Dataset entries
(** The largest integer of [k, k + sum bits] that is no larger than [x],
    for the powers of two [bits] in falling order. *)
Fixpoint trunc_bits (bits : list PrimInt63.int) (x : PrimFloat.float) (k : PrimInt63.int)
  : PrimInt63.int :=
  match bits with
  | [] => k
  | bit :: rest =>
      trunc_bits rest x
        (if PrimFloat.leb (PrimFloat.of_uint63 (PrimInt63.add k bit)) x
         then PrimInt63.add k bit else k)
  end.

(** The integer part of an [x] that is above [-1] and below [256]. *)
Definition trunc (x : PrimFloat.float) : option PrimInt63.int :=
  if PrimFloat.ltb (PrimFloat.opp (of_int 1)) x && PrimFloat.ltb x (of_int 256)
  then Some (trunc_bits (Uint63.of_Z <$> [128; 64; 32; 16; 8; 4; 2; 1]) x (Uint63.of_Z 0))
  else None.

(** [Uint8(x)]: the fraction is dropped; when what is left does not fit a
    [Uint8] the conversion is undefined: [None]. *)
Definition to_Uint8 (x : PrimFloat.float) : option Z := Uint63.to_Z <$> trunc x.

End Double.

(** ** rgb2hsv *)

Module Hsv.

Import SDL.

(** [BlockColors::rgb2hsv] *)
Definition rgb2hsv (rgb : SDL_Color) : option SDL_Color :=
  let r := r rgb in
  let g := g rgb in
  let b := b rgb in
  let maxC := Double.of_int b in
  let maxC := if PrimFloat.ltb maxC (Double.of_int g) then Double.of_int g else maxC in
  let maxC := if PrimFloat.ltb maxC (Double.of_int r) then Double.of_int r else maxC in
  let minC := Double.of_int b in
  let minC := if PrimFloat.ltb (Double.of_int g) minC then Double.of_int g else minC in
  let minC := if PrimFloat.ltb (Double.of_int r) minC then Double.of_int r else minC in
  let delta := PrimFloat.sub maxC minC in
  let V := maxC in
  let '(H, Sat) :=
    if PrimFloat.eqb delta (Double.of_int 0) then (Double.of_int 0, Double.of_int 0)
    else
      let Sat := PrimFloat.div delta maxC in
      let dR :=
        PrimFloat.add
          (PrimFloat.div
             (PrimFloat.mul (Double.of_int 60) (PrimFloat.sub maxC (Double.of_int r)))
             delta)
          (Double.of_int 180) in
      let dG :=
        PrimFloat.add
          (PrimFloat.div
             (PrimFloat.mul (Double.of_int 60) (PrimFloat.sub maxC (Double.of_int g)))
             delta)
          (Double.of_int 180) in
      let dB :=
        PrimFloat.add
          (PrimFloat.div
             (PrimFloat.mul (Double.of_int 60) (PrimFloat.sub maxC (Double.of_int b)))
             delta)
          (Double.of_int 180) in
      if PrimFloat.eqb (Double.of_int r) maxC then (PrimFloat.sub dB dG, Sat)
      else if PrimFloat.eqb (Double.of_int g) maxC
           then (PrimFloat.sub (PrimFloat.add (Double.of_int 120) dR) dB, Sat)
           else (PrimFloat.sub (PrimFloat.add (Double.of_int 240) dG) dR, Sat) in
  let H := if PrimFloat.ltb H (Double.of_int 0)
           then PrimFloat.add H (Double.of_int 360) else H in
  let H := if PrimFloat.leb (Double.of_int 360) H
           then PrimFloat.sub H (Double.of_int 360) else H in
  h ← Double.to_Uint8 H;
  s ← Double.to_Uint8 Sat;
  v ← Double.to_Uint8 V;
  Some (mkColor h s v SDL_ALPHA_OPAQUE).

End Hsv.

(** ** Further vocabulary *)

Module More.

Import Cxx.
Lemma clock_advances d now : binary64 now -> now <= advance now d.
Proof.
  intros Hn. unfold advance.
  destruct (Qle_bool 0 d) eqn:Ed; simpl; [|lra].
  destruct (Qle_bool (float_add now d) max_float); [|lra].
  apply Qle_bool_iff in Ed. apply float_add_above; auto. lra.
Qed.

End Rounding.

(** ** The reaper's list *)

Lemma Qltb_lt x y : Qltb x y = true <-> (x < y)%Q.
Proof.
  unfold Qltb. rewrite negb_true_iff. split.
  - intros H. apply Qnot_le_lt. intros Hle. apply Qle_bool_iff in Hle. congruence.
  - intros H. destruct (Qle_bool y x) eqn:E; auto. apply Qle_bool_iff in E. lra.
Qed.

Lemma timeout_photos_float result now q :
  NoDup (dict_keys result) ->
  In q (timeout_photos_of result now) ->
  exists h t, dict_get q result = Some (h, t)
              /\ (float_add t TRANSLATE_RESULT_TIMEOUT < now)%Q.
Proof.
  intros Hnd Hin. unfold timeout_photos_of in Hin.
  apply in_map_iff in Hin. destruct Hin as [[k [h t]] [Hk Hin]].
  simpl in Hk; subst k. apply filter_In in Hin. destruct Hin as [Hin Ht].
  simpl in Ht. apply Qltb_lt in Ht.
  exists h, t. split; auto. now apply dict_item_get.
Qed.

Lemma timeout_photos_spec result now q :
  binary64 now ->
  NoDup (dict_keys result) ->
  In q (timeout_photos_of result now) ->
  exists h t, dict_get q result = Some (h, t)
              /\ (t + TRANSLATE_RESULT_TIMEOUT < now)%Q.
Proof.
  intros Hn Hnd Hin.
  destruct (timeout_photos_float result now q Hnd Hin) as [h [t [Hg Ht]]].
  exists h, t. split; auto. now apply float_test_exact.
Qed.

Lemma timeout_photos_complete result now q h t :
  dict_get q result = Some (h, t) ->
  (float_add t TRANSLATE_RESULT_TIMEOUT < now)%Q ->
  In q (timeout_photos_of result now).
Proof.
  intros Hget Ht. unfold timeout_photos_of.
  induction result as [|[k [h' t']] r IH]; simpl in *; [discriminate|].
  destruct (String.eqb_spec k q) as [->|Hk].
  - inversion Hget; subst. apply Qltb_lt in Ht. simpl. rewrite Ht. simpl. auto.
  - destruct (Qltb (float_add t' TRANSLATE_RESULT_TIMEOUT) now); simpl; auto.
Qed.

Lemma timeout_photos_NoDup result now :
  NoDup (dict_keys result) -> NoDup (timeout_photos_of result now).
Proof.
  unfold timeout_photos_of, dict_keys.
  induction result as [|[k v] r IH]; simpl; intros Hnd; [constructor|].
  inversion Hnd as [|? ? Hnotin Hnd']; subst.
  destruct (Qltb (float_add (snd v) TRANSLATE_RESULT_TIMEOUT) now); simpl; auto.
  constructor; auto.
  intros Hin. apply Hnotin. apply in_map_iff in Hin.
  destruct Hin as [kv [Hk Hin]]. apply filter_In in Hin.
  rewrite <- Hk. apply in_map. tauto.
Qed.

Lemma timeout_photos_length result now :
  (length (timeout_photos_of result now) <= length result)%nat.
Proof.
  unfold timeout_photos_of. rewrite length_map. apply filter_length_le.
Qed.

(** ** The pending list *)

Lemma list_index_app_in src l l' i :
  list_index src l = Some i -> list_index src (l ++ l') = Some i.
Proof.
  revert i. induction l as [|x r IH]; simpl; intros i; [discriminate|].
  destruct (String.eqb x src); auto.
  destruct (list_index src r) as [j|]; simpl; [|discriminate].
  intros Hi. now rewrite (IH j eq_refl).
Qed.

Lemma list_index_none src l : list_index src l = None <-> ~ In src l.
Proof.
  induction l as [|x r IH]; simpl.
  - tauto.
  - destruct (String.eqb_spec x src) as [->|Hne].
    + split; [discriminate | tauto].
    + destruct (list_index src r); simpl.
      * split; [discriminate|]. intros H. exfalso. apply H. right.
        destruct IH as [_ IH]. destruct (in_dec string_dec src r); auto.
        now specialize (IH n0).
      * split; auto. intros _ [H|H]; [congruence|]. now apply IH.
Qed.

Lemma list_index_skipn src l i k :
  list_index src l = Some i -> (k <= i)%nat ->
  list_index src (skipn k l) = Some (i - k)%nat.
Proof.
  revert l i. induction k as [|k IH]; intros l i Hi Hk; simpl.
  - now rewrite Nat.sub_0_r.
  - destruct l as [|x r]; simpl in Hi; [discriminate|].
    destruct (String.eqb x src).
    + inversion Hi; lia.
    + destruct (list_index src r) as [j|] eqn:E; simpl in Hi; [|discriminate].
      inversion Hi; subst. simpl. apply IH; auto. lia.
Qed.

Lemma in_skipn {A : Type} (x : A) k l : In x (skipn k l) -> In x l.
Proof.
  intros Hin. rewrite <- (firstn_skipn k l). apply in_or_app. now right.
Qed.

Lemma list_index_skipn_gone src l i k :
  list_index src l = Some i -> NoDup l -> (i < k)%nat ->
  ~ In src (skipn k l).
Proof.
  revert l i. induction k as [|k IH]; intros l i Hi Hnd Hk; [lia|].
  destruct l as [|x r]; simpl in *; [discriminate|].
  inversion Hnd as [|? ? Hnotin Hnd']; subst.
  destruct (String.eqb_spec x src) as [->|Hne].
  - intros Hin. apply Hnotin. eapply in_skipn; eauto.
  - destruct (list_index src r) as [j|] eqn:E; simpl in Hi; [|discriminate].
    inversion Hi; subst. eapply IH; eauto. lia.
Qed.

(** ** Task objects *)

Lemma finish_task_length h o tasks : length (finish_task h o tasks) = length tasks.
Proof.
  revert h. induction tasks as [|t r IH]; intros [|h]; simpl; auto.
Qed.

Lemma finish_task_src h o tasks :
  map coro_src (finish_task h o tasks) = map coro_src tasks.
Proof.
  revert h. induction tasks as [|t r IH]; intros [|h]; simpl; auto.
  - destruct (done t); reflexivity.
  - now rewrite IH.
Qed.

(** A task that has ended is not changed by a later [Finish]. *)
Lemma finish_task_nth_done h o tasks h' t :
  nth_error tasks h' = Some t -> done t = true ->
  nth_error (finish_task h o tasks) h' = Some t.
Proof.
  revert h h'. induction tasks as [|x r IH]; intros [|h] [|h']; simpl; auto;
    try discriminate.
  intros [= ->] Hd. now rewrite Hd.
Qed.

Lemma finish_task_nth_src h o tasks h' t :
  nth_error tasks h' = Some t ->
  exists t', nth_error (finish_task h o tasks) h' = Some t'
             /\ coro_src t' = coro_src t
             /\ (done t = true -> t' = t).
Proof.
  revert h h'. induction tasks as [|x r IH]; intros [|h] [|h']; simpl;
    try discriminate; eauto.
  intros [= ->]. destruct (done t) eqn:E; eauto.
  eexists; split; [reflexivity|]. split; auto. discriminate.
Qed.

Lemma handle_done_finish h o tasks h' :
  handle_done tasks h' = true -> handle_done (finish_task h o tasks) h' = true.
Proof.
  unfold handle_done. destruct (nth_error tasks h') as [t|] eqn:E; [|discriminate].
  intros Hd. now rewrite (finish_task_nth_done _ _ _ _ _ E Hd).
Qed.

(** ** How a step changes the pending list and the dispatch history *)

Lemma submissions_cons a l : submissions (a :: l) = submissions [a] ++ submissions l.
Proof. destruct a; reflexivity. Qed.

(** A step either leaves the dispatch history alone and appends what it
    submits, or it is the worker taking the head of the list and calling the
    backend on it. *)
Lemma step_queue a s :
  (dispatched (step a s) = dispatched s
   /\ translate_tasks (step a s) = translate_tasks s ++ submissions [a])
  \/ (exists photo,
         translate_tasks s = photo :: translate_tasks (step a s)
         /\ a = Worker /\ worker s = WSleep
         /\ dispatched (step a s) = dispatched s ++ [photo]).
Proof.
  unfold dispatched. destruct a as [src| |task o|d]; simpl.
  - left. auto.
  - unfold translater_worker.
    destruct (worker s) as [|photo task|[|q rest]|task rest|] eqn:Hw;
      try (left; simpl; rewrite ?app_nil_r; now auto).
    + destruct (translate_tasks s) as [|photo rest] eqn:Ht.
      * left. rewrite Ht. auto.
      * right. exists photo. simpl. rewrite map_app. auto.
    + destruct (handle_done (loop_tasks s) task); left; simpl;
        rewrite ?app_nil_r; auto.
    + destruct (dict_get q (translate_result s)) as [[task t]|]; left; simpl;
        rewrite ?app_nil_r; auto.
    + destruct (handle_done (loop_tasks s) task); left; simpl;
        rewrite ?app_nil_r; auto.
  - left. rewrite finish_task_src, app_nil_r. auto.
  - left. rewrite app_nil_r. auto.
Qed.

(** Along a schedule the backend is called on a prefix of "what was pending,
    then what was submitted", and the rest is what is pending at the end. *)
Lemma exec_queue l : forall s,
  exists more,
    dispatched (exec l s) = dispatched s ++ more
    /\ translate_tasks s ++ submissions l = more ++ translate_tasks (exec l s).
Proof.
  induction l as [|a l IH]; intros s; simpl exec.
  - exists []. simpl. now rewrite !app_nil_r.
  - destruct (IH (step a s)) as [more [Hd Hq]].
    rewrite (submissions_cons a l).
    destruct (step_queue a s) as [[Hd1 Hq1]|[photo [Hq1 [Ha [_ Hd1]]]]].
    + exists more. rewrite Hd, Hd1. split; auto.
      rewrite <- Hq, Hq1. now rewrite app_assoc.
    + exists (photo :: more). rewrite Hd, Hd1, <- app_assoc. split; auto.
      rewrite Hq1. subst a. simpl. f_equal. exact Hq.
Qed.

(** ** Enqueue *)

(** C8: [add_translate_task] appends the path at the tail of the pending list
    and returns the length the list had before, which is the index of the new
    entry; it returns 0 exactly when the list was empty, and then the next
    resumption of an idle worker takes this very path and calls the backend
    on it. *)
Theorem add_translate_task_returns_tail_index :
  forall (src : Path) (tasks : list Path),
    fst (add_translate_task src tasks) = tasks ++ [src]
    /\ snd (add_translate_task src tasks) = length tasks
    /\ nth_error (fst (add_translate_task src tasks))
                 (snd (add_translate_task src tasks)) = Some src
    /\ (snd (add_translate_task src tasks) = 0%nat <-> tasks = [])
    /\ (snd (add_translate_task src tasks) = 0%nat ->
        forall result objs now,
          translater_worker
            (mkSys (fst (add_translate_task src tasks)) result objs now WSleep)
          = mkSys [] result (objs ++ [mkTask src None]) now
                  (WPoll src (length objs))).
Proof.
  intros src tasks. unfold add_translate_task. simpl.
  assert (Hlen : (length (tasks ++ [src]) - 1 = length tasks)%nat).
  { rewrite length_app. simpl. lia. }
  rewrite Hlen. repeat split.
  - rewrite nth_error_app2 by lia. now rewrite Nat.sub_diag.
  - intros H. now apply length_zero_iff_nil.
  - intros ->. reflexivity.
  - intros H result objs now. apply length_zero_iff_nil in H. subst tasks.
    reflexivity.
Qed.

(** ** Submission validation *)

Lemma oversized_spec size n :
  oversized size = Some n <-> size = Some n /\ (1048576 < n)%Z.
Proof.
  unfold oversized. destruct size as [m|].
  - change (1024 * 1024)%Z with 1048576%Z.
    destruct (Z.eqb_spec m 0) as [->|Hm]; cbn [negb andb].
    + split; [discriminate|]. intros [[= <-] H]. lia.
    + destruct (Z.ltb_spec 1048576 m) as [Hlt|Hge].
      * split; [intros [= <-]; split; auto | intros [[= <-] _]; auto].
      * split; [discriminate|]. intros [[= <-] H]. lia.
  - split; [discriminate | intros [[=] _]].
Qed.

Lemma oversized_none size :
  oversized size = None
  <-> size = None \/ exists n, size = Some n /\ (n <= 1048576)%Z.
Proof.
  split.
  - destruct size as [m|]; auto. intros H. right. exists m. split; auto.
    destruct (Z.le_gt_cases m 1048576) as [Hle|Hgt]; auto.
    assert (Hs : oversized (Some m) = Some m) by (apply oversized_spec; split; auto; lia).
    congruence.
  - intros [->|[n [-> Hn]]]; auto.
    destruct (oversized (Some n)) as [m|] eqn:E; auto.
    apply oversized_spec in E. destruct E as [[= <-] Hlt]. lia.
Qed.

**Action item**
Give back exactly the lines above, from the line containing "then PrimInt63.add k bit else k)" through the line containing "let maxC := if PrimFloat.ltb maxC (Double.of_int g)", with both end lines and nothing more.

**Response**
         then PrimInt63.add k bit else k)
  end.

(** The integer part of an [x] that is above [-1] and below [256]. *)
Definition trunc (x : PrimFloat.float) : option PrimInt63.int :=
  if PrimFloat.ltb (PrimFloat.opp (of_int 1)) x && PrimFloat.ltb x (of_int 256)
  then Some (trunc_bits (Uint63.of_Z <$> [128; 64; 32; 16; 8; 4; 2; 1]) x (Uint63.of_Z 0))
  else None.

(** [Uint8(x)]: the fraction is dropped; when what is left does not fit a
    [Uint8] the conversion is undefined: [None]. *)
Definition to_Uint8 (x : PrimFloat.float) : option Z := Uint63.to_Z <$> trunc x.

End Double.

(** ** rgb2hsv *)

Module Hsv.

Import SDL.

(** [BlockColors::rgb2hsv] *)
Definition rgb2hsv (rgb : SDL_Color) : option SDL_Color :=
  let r := r rgb in
  let g := g rgb in
  let b := b rgb in
  let maxC := Double.of_int b in
  let maxC := if PrimFloat.ltb maxC (Double.of_int g) then Double.of_int g else maxC in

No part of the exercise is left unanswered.